Towards the tail end of the period of the Judges, we are introduced to a man called Eli. He was a priest (1 Samuel 1:9), and his two sons, Hophni and Phinehas, were priests as well (1 Samuel 1:3). Samuel, the famous prophet and judge, began serving the Lord as a child in the presence of Eli the priest (1 Samuel 2:11).


Despite the personal faith of Eli, we read that his sons did not possess the same standards of morality as did their father. Under the Law of Moses, the priests were to burn the fat of the animal sacrifice upon the altar (Leviticus 7:31), but Hophni and Phinehas took the fat from the people’s offering under threat of force, thus causing the people to despise the Lord’s offering (1 Samuel 2:12-17). Furthermore, they even engaged in sexual acts with the women who assembled at the door of the tabernacle (1 Samuel 2:22).


What did Eli do about his sons’ great wickedness? He was aware of their “evil dealings”, and rebuked them for their sins (1 Samuel 2:22-25). However, although Eli’s sons “made themselves vile… he restrained them not” (1 Samuel 3:13). Eli did not exercise his authority as a father and a priest by disciplining and punishing his sons for their sins, thus allowing their sins to carry on unchecked.


As a result of Eli knowing of his sons’ sins but failing to restrain them, the Lord would “judge Eli’s house for ever for the iniquity which he knoweth…” (1 Samuel 3:13). The Lord would allow the Philistines to defeat the Israelites in battle, resulting in thirty thousand soldiers dead, the ark of the covenant of God captured, and the death of the two sons of Eli, Hophni and Phinehas (1 Samuel 4:10-11). Eli himself would fall backwards, break his neck, and die when he received the news of the death of his sons and the capture of the ark of God (1 Samuel 4:17-18).


What can we learn from the sad account of Eli failing to restrain his two sons, Hophni and Phinehas? Firstly, we learn that discipline is not an optional matter when bringing up our children. We are familiar with Ephesians 6:4, which exhorts fathers to “bring up our children in the nurture and admonition of the Lord.” The Greek word paideia, translated as “nurture”, means “education or training, and by implication, disciplinary correction”. The Greek word nouthesia, translated as “admonition”, means “calling attention to, to rebuke or warn”. Thus, we see that it is a necessity for us to correct, rebuke, and warn our children – despite how much it might pain us to do so at times.


Secondly, we learn that discipline can involve varying degrees and methods. Although Eli did rebuke his sons, the implication was that he was unwilling to follow through with more severe methods of discipline, thus resulting in his sons continuing to sin. For example, when Eli’s sons ate of the fat of the offering, the punishment was to be “cut off from his people” (Leviticus 7:22-27). As for their sexual sins, the death penalty could even be invoked (cf. Leviticus 20).

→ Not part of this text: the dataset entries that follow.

(* ===== verification/RadixProofs.v ===== *)
(** * The ownership map refines a set of chunks

    The ghost map [tabs] names the table at every path from the root; it makes
    the pointer structure a tree.  [get], [set] and [set_range] are then reads
    and updates of the set of owned chunks. *)

From S2P Require Import Prelude Types Kernel Radix.

Ltac Zify.zify_post_hook ::= Z.to_euclidean_division_equations.

(** ** Index arithmetic *)

Lemma split_eq idx :
  split idx = ((idx / 2 ^ 36) mod 256, (idx / 2 ^ 24) mod 4096, (idx / 2 ^ 12) mod 4096, idx mod 4096).
Proof.
  unfold split. change (L1_BITS + L2_BITS + L3_BITS) with 36. change (L2_BITS + L3_BITS) with 24.
  change L3_BITS with 12. change (L0_SIZE - 1) with (2 ^ 8 - 1).
  change (L1_SIZE - 1) with (2 ^ 12 - 1). change (L2_SIZE - 1) with (2 ^ 12 - 1).
  change (L3_SIZE - 1) with (2 ^ 12 - 1).
  rewrite !land_low, !Z.shiftr_div_pow2 by lia. done.
Qed.

Definition path (idx : Z) : list Z :=
  [(idx / 2 ^ 36) mod 256; (idx / 2 ^ 24) mod 4096; (idx / 2 ^ 12) mod 4096].

(** Two chunks of the index space share a leaf exactly when they agree above
    the low 12 bits. *)
Lemma path_inj i j :
  0 <= i < 2 ^ 44 -> 0 <= j < 2 ^ 44 -> path i = path j <-> i / 4096 = j / 4096.
Proof.
  intros Hi Hj. unfold path. change (2 ^ 36) with (4096 * (4096 * 4096)). change (2 ^ 24) with (4096 * 4096).
  change (2 ^ 12) with 4096. rewrite <- !Z.div_div by lia.
  assert (0 <= i / 4096 < 4294967296) by (split; lia).
  assert (0 <= j / 4096 < 4294967296) by (split; lia).
  generalize dependent (i / 4096). generalize dependent (j / 4096). intros y Hy x Hx.
  split; [|by intros ->]. intros [= H1 H2 H3]. lia.
Qed.
(* ===== verification/RBTree.v ===== *)
(** * The red-black tree of big allocations (src/internals/rbtree.rs)

    An intrusive red-black tree with parent pointers from payload addresses to
    [BigAllocMeta], with its node pool.  The nodes live in a map from addresses
    to [Node]s; every read or write of a field goes through it, and is [Stuck]
    on an address that holds no node (null in particular).  The statements are
    in the order of the source; the lock that every public operation holds is
    the subject of [Sync]. *)

From S2P Require Import Prelude Types Kernel.

Definition NODE_CHUNK : Z := 1024.

Inductive Color := Red | Black.

#[export] Instance Color_eq_dec : EqDecision Color.
Proof. solve_decision. Defined.

Record Node := mkNode {
  key : Z;
  meta : BigAllocMeta;
  left : Z;
  right : Z;
  parent : Z;
  color : Color;
}.

(** [size_of::<Node>()]: the metadata is 48 bytes, aligned to 16. *)
Definition Node_SIZE : Z := 96.

(** A node of a fresh anonymous mapping: all bytes zero. *)
Definition zero_node : Node := mkNode 0 (mkBigAllocMeta 0 0 0 0 false) 0 0 0 Red.

Record RBTree := mkRBTree {
  root : Z;
  free_list : Z;
  nodes : gmap Z Node;
}.

Definition RBTree_new : RBTree := mkRBTree null null ∅.

(** ** Field accesses *)

Definition deref (s : RBTree) (p : Z) : outcome Node := from_option (nodes s !! p).

Definition update (s : RBTree) (p : Z) (f : Node -> Node) : outcome RBTree :=
  n ← deref s p;
  Ret (mkRBTree (root s) (free_list s) (<[p := f n]> (nodes s))).

Definition get_left (s : RBTree) (p : Z) : outcome Z := left <$> deref s p.
Definition get_right (s : RBTree) (p : Z) : outcome Z := right <$> deref s p.
Definition get_parent (s : RBTree) (p : Z) : outcome Z := parent <$> deref s p.
Definition get_color (s : RBTree) (p : Z) : outcome Color := color <$> deref s p.
Definition get_key (s : RBTree) (p : Z) : outcome Z := key <$> deref s p.
Definition get_meta (s : RBTree) (p : Z) : outcome BigAllocMeta := meta <$> deref s p.

Definition set_left (s : RBTree) (p v : Z) : outcome RBTree :=
  update s p (fun n => mkNode (key n) (meta n) v (right n) (parent n) (color n)).
Definition set_right (s : RBTree) (p v : Z) : outcome RBTree :=
  update s p (fun n => mkNode (key n) (meta n) (left n) v (parent n) (color n)).
Definition set_parent (s : RBTree) (p v : Z) : outcome RBTree :=
  update s p (fun n => mkNode (key n) (meta n) (left n) (right n) v (color n)).
Definition set_color (s : RBTree) (p : Z) (c : Color) : outcome RBTree :=
  update s p (fun n => mkNode (key n) (meta n) (left n) (right n) (parent n) c).
Definition set_key (s : RBTree) (p k : Z) : outcome RBTree :=
  update s p (fun n => mkNode k (meta n) (left n) (right n) (parent n) (color n)).
Definition set_meta (s : RBTree) (p : Z) (v : BigAllocMeta) : outcome RBTree :=
  update s p (fun n => mkNode (key n) v (left n) (right n) (parent n) (color n)).

Definition set_root (s : RBTree) (v : Z) : RBTree := mkRBTree v (free_list s) (nodes s).
Definition set_free_list (s : RBTree) (v : Z) : RBTree := mkRBTree (root s) v (nodes s).

Definition color_of (s : RBTree) (n : Z) : outcome Color :=
  if n =? null then Ret Black else get_color s n.

Definition is_red (s : RBTree) (n : Z) : outcome bool :=
  c ← color_of s n; Ret (bool_decide (c = Red)).

Definition is_black (s : RBTree) (n : Z) : outcome bool :=
  c ← color_of s n; Ret (bool_decide (c = Black)).

(** Whether the left (right) child of [w] is black. *)
Definition left_black (s : RBTree) (w : Z) : outcome bool := wl ← get_left s w; is_black s wl.

Definition right_black (s : RBTree) (w : Z) : outcome bool := wr ← get_right s w; is_black s wr.

(** [a && b] with its short circuit. *)
Definition andM (a b : outcome bool) : outcome bool :=
  x ← a; if x : bool then b else Ret false.

(** Enough iterations for any walk along a path of the tree. *)
Definition tree_fuel (s : RBTree) : nat := S (S (size (nodes s))).

(** ** Rotations *)

Definition rotate_left (s : RBTree) (x : Z) : outcome RBTree :=
  y ← get_right s x;
  yl ← get_left s y;
  s ← set_right s x yl;
  yl ← get_left s y;
  s ← (if negb (yl =? null) then set_parent s yl x else Ret s);
  xp ← get_parent s x;
  s ← set_parent s y xp;
  xp ← get_parent s x;
  s ← (if xp =? null then Ret (set_root s y)
       else
         xpl ← get_left s xp;
         if x =? xpl then set_left s xp y else set_right s xp y);
  s ← set_left s y x;
  set_parent s x y.

Definition rotate_right (s : RBTree) (x : Z) : outcome RBTree :=
  y ← get_left s x;
  yr ← get_right s y;
  s ← set_left s x yr;
  yr ← get_right s y;
  s ← (if negb (yr =? null) then set_parent s yr x else Ret s);
  xp ← get_parent s x;
  s ← set_parent s y xp;
  xp ← get_parent s x;
  s ← (if xp =? null then Ret (set_root s y)
       else
         xpr ← get_right s xp;
         if x =? xpr then set_right s xp y else set_left s xp y);
  s ← set_right s y x;
  set_parent s x y.

(** ** Lookup *)

Fixpoint find_loop (fuel : nat) (s : RBTree) (x k : Z) : outcome Z :=
  match fuel with
  | O => Stuck
  | S fuel' =>
      if x =? null then Ret null
      else
        xk ← get_key s x;
        if k =? xk then Ret x
        else
          x' ← (if k <? xk then get_left s x else get_right s x);
          find_loop fuel' s x' k
  end.

Definition find_node (s : RBTree) (k : Z) : outcome Z := find_loop (tree_fuel s) s (root s) k.

Definition get (s : RBTree) (k : Z) : outcome (option BigAllocMeta) :=
  node ← find_node s k;
  if node =? null then Ret None else Some <$> get_meta s node.

Definition replace (s : RBTree) (k : Z) (v : BigAllocMeta) :
    outcome (option BigAllocMeta * RBTree) :=
  node ← find_node s k;
  if node =? null then Ret (None, s)
  else
    old ← get_meta s node;
    s ← set_meta s node v;
    Ret (Some old, s).

(** ** The node pool *)

(** The fresh mapping: [n] zero nodes from [p] on. *)
Fixpoint map_nodes (n : nat) (p : Z) (m : gmap Z Node) : gmap Z Node :=
  match n with
  | O => m
  | S n' => <[p := zero_node]> (map_nodes n' (p + Node_SIZE) m)
  end.

(** [for i in 0..NODE_CHUNK]: link node [i] to node [i + 1], the last to null. *)
Fixpoint link_nodes (n : nat) (s : RBTree) (ptr i : Z) : outcome RBTree :=
  match n with
  | O => Ret s
  | S n' =>
      let node := ptr + i * Node_SIZE in
      s ← set_left s node (if i + 1 <? NODE_CHUNK then ptr + (i + 1) * Node_SIZE else null);
      link_nodes n' s ptr (i + 1)
  end.

Definition free_node (s : RBTree) (node : Z) : outcome RBTree :=
  let head := free_list s in
  s ← set_left s node head;
  Ret (set_free_list s node).

Section Pool.
Context {K : Type} `{!Kernel K}.

Definition alloc_chunk (s : RBTree) (k : K) : outcome (RBTree * K) :=
  let size := NODE_CHUNK * Node_SIZE in
  match mmap_anonymous size k with
  | (None, _) => Fatal OutOfMemory
  | (Some ptr, k) =>
      let s := mkRBTree (root s) (free_list s) (map_nodes (Z.to_nat NODE_CHUNK) ptr (nodes s)) in
      s ← link_nodes (Z.to_nat NODE_CHUNK) s ptr 0;
      let old_head := free_list s in
      s ← set_left s (ptr + (NODE_CHUNK - 1) * Node_SIZE) old_head;
      Ret (set_free_list s ptr, k)
  end.

Definition alloc_node (s : RBTree) (k : K) (ky : Z) (v : BigAllocMeta) : outcome (Z * RBTree * K) :=
  '(s, k) ← (if free_list s =? null then alloc_chunk s k else Ret (s, k));
  let head := free_list s in
  next ← get_left s head;
  let s := set_free_list s next in
  s ← set_key s head ky;
  s ← set_meta s head v;
  s ← set_left s head null;
  s ← set_right s head null;
  s ← set_parent s head null;
  s ← set_color s head Red;
  Ret (head, s, k).

End Pool.

(** ** Insertion *)

Definition insert_fixup_left (s : RBTree) (z zp zpp : Z) : outcome (RBTree * Z) :=
  y ← get_right s zpp;
  red ← is_red s y;
  if red : bool then
    s ← set_color s zp Black;
    s ← set_color s y Black;
    s ← set_color s zpp Red;
    Ret (s, zpp)
  else
    zpr ← get_right s zp;
    '(s, z) ← (if z =? zpr then s ← rotate_left s zp; Ret (s, zp) else Ret (s, z));
    zp ← get_parent s z;
    zpp ← get_parent s zp;
    s ← set_color s zp Black;
    s ← set_color s zpp Red;
    s ← rotate_right s zpp;
    Ret (s, z).

Definition insert_fixup_right (s : RBTree) (z zp zpp : Z) : outcome (RBTree * Z) :=
  y ← get_left s zpp;
  red ← is_red s y;
  if red : bool then
    s ← set_color s zp Black;
    s ← set_color s y Black;
    s ← set_color s zpp Red;
    Ret (s, zpp)
  else
    zpl ← get_left s zp;
    '(s, z) ← (if z =? zpl then s ← rotate_right s zp; Ret (s, zp) else Ret (s, z));
    zp ← get_parent s z;
    zpp ← get_parent s zp;
    s ← set_color s zp Black;
    s ← set_color s zpp Red;
    s ← rotate_left s zpp;
    Ret (s, z).

Fixpoint insert_fixup_loop (fuel : nat) (s : RBTree) (z : Z) : outcome RBTree :=
  match fuel with
  | O => Stuck
  | S fuel' =>
      zp ← get_parent s z;
      red ← is_red s zp;
      if red : bool then
        zpp ← get_parent s zp;
        zppl ← get_left s zpp;
        '(s, z) ← (if zp =? zppl then insert_fixup_left s z zp zpp
                   else insert_fixup_right s z zp zpp);
        insert_fixup_loop fuel' s z
      else Ret s
  end.

Definition insert_fixup (s : RBTree) (z : Z) : outcome RBTree :=
  s ← insert_fixup_loop (tree_fuel s) s z;
  set_color s (root s) Black.

(** The descent of [tree_insert]: [inl s'] when the key was found and its
    metadata overwritten, [inr y] with the last node visited otherwise. *)
Fixpoint insert_descend (fuel : nat) (s : RBTree) (y x k : Z) (v : BigAllocMeta) :
    outcome (RBTree + Z) :=
  match fuel with
  | O => Stuck
  | S fuel' =>
      if x =? null then Ret (inr y)
      else
        xk ← get_key s x;
        if k =? xk then s ← set_meta s x v; Ret (inl s)
        else if k <? xk then x' ← get_left s x; insert_descend fuel' s x x' k v
        else x' ← get_right s x; insert_descend fuel' s x x' k v
  end.

Section Insert.
Context {K : Type} `{!Kernel K}.

Definition tree_insert (s : RBTree) (k : K) (ky : Z) (v : BigAllocMeta) : outcome (RBTree * K) :=
  d ← insert_descend (tree_fuel s) s null (root s) ky v;
  match d with
  | inl s => Ret (s, k)
  | inr y =>
      '(z, s, k) ← alloc_node s k ky v;
      s ← set_parent s z y;
      s ← (if y =? null then Ret (set_root s z)
           else
             yk ← get_key s y;
             if ky <? yk then set_left s y z else set_right s y z);
      s ← insert_fixup s z;
      Ret (s, k)
  end.

Definition insert (s : RBTree) (k : K) (ky : Z) (v : BigAllocMeta) : outcome (RBTree * K) :=
  tree_insert s k ky v.

End Insert.

(** ** Removal *)

Definition transplant (s : RBTree) (u v : Z) : outcome RBTree :=
  up ← get_parent s u;
  s ← (if up =? null then Ret (set_root s v)
       else
         upl ← get_left s up;
         if u =? upl then set_left s up v else set_right s up v);
  if negb (v =? null) then set_parent s v up else Ret s.

Fixpoint minimum (fuel : nat) (s : RBTree) (x : Z) : outcome Z :=
  match fuel with
  | O => Stuck
  | S fuel' =>
      l ← get_left s x;
      if l =? null then Ret x else minimum fuel' s l
  end.

Definition delete_fixup_left (s : RBTree) (x x_parent : Z) : outcome (RBTree * Z * Z) :=
  w ← get_right s x_parent;
  wred ← is_red s w;
  '(s, w) ← (if wred : bool then
       s ← set_color s w Black;
       s ← set_color s x_parent Red;
       s ← rotate_left s x_parent;
       w ← get_right s x_parent;
       Ret (s, w)
     else Ret (s, w));
  both ← andM (left_black s w) (right_black s w);
  if both : bool then
    s ← set_color s w Red;
    xpp ← get_parent s x_parent;
    Ret (s, x_parent, xpp)
  else
    far ← right_black s w;
    '(s, w) ← (if far : bool then
         wl ← get_left s w;
         s ← (if negb (wl =? null) then set_color s wl Black else Ret s);
         s ← set_color s w Red;
         s ← rotate_right s w;
         w ← get_right s x_parent;
         Ret (s, w)
       else Ret (s, w));
    xpc ← get_color s x_parent;
    s ← set_color s w xpc;
    s ← set_color s x_parent Black;
    wr ← get_right s w;
    s ← (if negb (wr =? null) then set_color s wr Black else Ret s);
    s ← rotate_left s x_parent;
    Ret (s, root s, null).

Definition delete_fixup_right (s : RBTree) (x x_parent : Z) : outcome (RBTree * Z * Z) :=
  w ← get_left s x_parent;
  wred ← is_red s w;
  '(s, w) ← (if wred : bool then
       s ← set_color s w Black;
       s ← set_color s x_parent Red;
       s ← rotate_right s x_parent;
       w ← get_left s x_parent;
       Ret (s, w)
     else Ret (s, w));
  both ← andM (right_black s w) (left_black s w);
  if both : bool then
    s ← set_color s w Red;
    xpp ← get_parent s x_parent;
    Ret (s, x_parent, xpp)
  else
    far ← left_black s w;
    '(s, w) ← (if far : bool then
         wr ← get_right s w;
         s ← (if negb (wr =? null) then set_color s wr Black else Ret s);
         s ← set_color s w Red;
         s ← rotate_left s w;
         w ← get_left s x_parent;
         Ret (s, w)
       else Ret (s, w));
    xpc ← get_color s x_parent;
    s ← set_color s w xpc;
    s ← set_color s x_parent Black;
    wl ← get_left s w;
    s ← (if negb (wl =? null) then set_color s wl Black else Ret s);
    s ← rotate_right s x_parent;
    Ret (s, root s, null).

Fixpoint delete_fixup_loop (fuel : nat) (s : RBTree) (x x_parent : Z) : outcome (RBTree * Z) :=
  match fuel with
  | O => Stuck
  | S fuel' =>
      continue ← andM (Ret (negb (x =? root s))) (is_black s x);
      if continue : bool then
        if x_parent =? null then Ret (s, x)
        else
          xpl ← get_left s x_parent;
          '(s, x, x_parent) ← (if x =? xpl then delete_fixup_left s x x_parent
                               else delete_fixup_right s x x_parent);
          delete_fixup_loop fuel' s x x_parent
      else Ret (s, x)
  end.

Definition delete_fixup (s : RBTree) (x x_parent : Z) : outcome RBTree :=
  '(s, x) ← delete_fixup_loop (tree_fuel s) s x x_parent;
  if negb (x =? null) then set_color s x Black else Ret s.

(** The two-child case of [delete_node]: the successor [y] takes the place of
    [z].  The result is [y_original_color], [x] and [x_parent]. *)
Definition delete_two_children (s : RBTree) (z : Z) : outcome (RBTree * Color * Z * Z) :=
  zr ← get_right s z;
  y ← minimum (tree_fuel s) s zr;
  y_original_color ← get_color s y;
  x ← get_right s y;
  yp ← get_parent s y;
  '(s, x_parent) ← (if yp =? z then Ret (s, y)
     else
       x_parent ← get_parent s y;
       yr ← get_right s y;
       s ← transplant s y yr;
       zr ← get_right s z;
       s ← set_right s y zr;
       yr ← get_right s y;
       s ← set_parent s yr y;
       Ret (s, x_parent));
  s ← transplant s z y;
  zl ← get_left s z;
  s ← set_left s y zl;
  yl ← get_left s y;
  s ← set_parent s yl y;
  zc ← get_color s z;
  s ← set_color s y zc;
  Ret (s, y_original_color, x, x_parent).

Definition delete_node (s : RBTree) (z : Z) : outcome RBTree :=
  c ← get_color s z;
  zl ← get_left s z;
  zr ← get_right s z;
  '(s, y_original_color, x, x_parent) ←
    (if zl =? null then
       zp ← get_parent s z;
       s ← transplant s z zr;
       Ret (s, c, zr, zp)
     else if zr =? null then
       zp ← get_parent s z;
       s ← transplant s z zl;
       Ret (s, c, zl, zp)
     else delete_two_children s z);
  s ← (if bool_decide (y_original_color = Black) then delete_fixup s x x_parent else Ret s);
  free_node s z.

Definition remove (s : RBTree) (k : Z) : outcome (option BigAllocMeta * RBTree) :=
  node ← find_node s k;
  if node =? null then Ret (None, s)
  else
    v ← get_meta s node;
    s ← delete_node s node;
    Ret (Some v, s).
(* ===== verification/RBTreeRep.v ===== *)
(** * The shape of the red-black tree in memory

    Functional trees annotated with the addresses of their nodes, zippers into
    them ([ctx], innermost frame first), and the relation between a zipper and
    the node map.  [rotate_left], [rotate_right] and [transplant] are specified
    once, at the focus of a zipper; every other proof about the tree reasons on
    the functional tree. *)

From S2P Require Import Prelude Types RBTree.

(** ** Trees and zippers *)

Inductive tree :=
  | E
  | T (c : Color) (l : tree) (a k : Z) (v : BigAllocMeta) (r : tree).

Inductive frame :=
  | FL (c : Color) (a k : Z) (v : BigAllocMeta) (r : tree)
  | FR (c : Color) (l : tree) (a k : Z) (v : BigAllocMeta).

Abbreviation ctx := (list frame).

Abbreviation entry := (Z * (Z * BigAllocMeta))%type.

Definition addr (t : tree) : Z :=
  match t with E => 0 | T _ _ a _ _ _ => a end.

Definition tcolor (t : tree) : Color :=
  match t with E => Black | T c _ _ _ _ _ => c end.

Definition faddr (f : frame) : Z :=
  match f with FL _ a _ _ _ => a | FR _ _ a _ _ => a end.

Definition fcolor (f : frame) : Color :=
  match f with FL c _ _ _ _ => c | FR c _ _ _ _ => c end.

Definition caddr (c : ctx) : Z :=
  match c with [] => 0 | f :: _ => faddr f end.

Definition fplug (f : frame) (t : tree) : tree :=
  match f with
  | FL c a k v r => T c t a k v r
  | FR c l a k v => T c l a k v t
  end.

Fixpoint plug (c : ctx) (t : tree) : tree :=
  match c with [] => t | f :: c' => plug c' (fplug f t) end.

(** Entries in key order: address, key and metadata. *)
Fixpoint inorder (t : tree) : list entry :=
  match t with
  | E => []
  | T _ l a k v r => inorder l ++ (a, (k, v)) :: inorder r
  end.

Fixpoint before (c : ctx) : list entry :=
  match c with
  | [] => []
  | FL _ _ _ _ _ :: c' => before c'
  | FR _ l a k v :: c' => before c' ++ inorder l ++ [(a, (k, v))]
  end.

Fixpoint after (c : ctx) : list entry :=
  match c with
  | [] => []
  | FL _ a k v r :: c' => (a, (k, v)) :: inorder r ++ after c'
  | FR _ _ _ _ _ :: c' => after c'
  end.

Definition entries (c : ctx) (t : tree) : list entry := before c ++ inorder t ++ after c.

Lemma entries_frame f c t : entries (f :: c) t = entries c (fplug f t).
Proof. unfold entries. destruct f; simpl; by rewrite <- ?app_assoc; simpl; rewrite <- ?app_assoc. Qed.

Lemma entries_app c1 c2 t : entries (c1 ++ c2) t = entries c2 (plug c1 t).
Proof. revert t. induction c1 as [|f c1 IH]; intros t; [done|]. simpl app. by rewrite entries_frame, IH. Qed.

Lemma inorder_plug c t : inorder (plug c t) = entries c t.
Proof.
  rewrite <- (app_nil_r c) at 2. rewrite entries_app. unfold entries. simpl. by rewrite app_nil_r.
Qed.

Lemma entries_plug c t : entries [] (plug c t) = entries c t.
Proof. by rewrite <- entries_app, app_nil_r. Qed.

(** ** Mirror images *)

Fixpoint tmirror (t : tree) : tree :=
  match t with E => E | T c l a k v r => T c (tmirror r) a k v (tmirror l) end.

Definition fmirror (f : frame) : frame :=
  match f with
  | FL c a k v r => FR c (tmirror r) a k v
  | FR c l a k v => FL c a k v (tmirror l)
  end.

Definition nmirror (n : Node) : Node :=
  mkNode (key n) (meta n) (right n) (left n) (parent n) (color n).

Definition smirror (s : RBTree) : RBTree := mkRBTree (root s) (free_list s) (nmirror <$> nodes s).

Lemma nmirror_inv n : nmirror (nmirror n) = n.
Proof. by destruct n. Qed.
Lemma black_sibling_ok s0 s n cp p kp vp wl w kw vw wr c t :
  focus s0 s (FL cp p kp vp (T Black wl w kw vw wr) :: c) t -> rb n t -> rb n wl -> rb n wr ->
  rbc (S n) (FL cp p kp vp (T Black wl w kw vw wr) :: c) ->
  exists s' c' t', black_sibling s p w = Ret (s', addr t', caddr c') /\ del_inv s0 s' c' t' /\
    entries c' t' = entries (FL cp p kp vp (T Black wl w kw vw wr) :: c) t /\
    (c' = c /\ tcolor t' = cp \/ c' = []).
Proof.
  intros Hf Ht Hwl Hwr Hc. pose proof (fo_ctx _ _ _ _ Hf) as (Hp & (Hw & Hl & Hr) & _).
  assert (Hz : 0 ∉ addrs wl /\ 0 ∉ addrs wr).
  { pose proof Hf as Hf'. apply focus_down, focus_0_notin in Hf'. cbn [fplug] in Hf'. rewrite !elem_addrs_T in Hf'. tauto. }
  unfold black_sibling. rewrite (left_black_ok _ _ _ _ _ _ _ _ Hw Hl (proj1 Hz)). unfold andM. cbn [mbind outcome_bind].
  rewrite (right_black_ok _ _ _ _ _ _ _ _ Hw Hr (proj2 Hz)).
  assert (Hdec : tcolor wl = Black /\ tcolor wr = Black \/ tcolor wl = Red \/ tcolor wr = Red)
    by (destruct (tcolor wl), (tcolor wr); auto).
  destruct Hdec as [[Hbl Hbr]|Hone].
  - rewrite Hbl, Hbr. cbn [mbind outcome_bind bool_decide decide decide_rel].
    apply focus_down in Hf. cbn [fplug] in Hf. apply (focus_down _ _ (FR cp t p kp vp)) in Hf.
    destruct (focus_set_color _ _ _ _ _ _ _ _ _ Red Hf) as (s1 & -> & Hf1). cbn [mbind outcome_bind].
    apply focus_down in Hf1. cbn [fplug] in Hf1. destruct (focus_node _ _ _ _ _ _ _ _ _ Hf1) as [Hp1 _]. exec_one.
    eexists s1, c, (T cp t p kp vp _). split; [done|]. split; [by eapply push_up_inv|]. split; [solve_entries|by left].
  - destruct (fix_inner_ok _ _ n _ _ _ _ _ _ _ _ _ _ _ Hf Hwl Hwr Hone)
      as (s2 & wl1 & w1 & k1 & v1 & wr1 & Hs & Hf2 & Hl1 & Hr1 & Hred & He2).
    destruct wr1 as [|cr ra rr rk rv rb']; [done|]. simpl in Hred. subst cr.
    destruct (fix_outer_ok _ _ _ _ _ _ _ _ _ _ _ _ _ _ _ _ _ Hf2) as (s3 & Hs3 & Hf3).
    pose proof (finish_inv _ _ _ _ _ _ _ _ _ _ _ _ _ _ _ _ _ _ _ Hf3 Ht Hl1 Hr1 Hc) as Hi.
    eexists s3, [], (plug c _). split; [|split; [exact Hi|split; [|by right]]].
    + rewrite Hs. cbn [mbind outcome_bind]. rewrite Hs3. rewrite (fo_ctx _ _ _ _ (proj1 Hi)).
      destruct Hone as [-> | ->]; [done|]. by destruct (bool_decide (tcolor wl = Black)).
    + rewrite <- He2, entries_plug. solve_entries.
Qed.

Biblical discipline involves a variety of methods – demonstrating the desired behaviour, rebuking and warning them when the desired behaviour is not performed, and even corporal punishment where necessary. The Proverbs writer said that “the rod (i.e. physical punishment) and reproof (verbal correction) give wisdom: but a child left to himself bringeth his mother to shame” (Proverbs 29:15). We must be willing to invoke increasingly severe methods of discipline when necessary in this life, if only because we want our children to be spared from the eternal punishment in the life to come. If we say that we love our children, we must be willing to enforce discipline on them as well (cf. Hebrews 12:5ff).


Yes, raising our children is a 24/7 responsibility, and so is the God-given task of disciplining them and bringing them up to be God-fearing individuals. May all fathers everywhere have the courage to take up the task which Eli failed in – of disciplining our children so that they will not “make themselves vile… because we restrained them not” (cf. 1 Samuel 3:13). “Chasten thy son while there is hope, and let not thy soul spare for his crying” (Proverbs 19:18).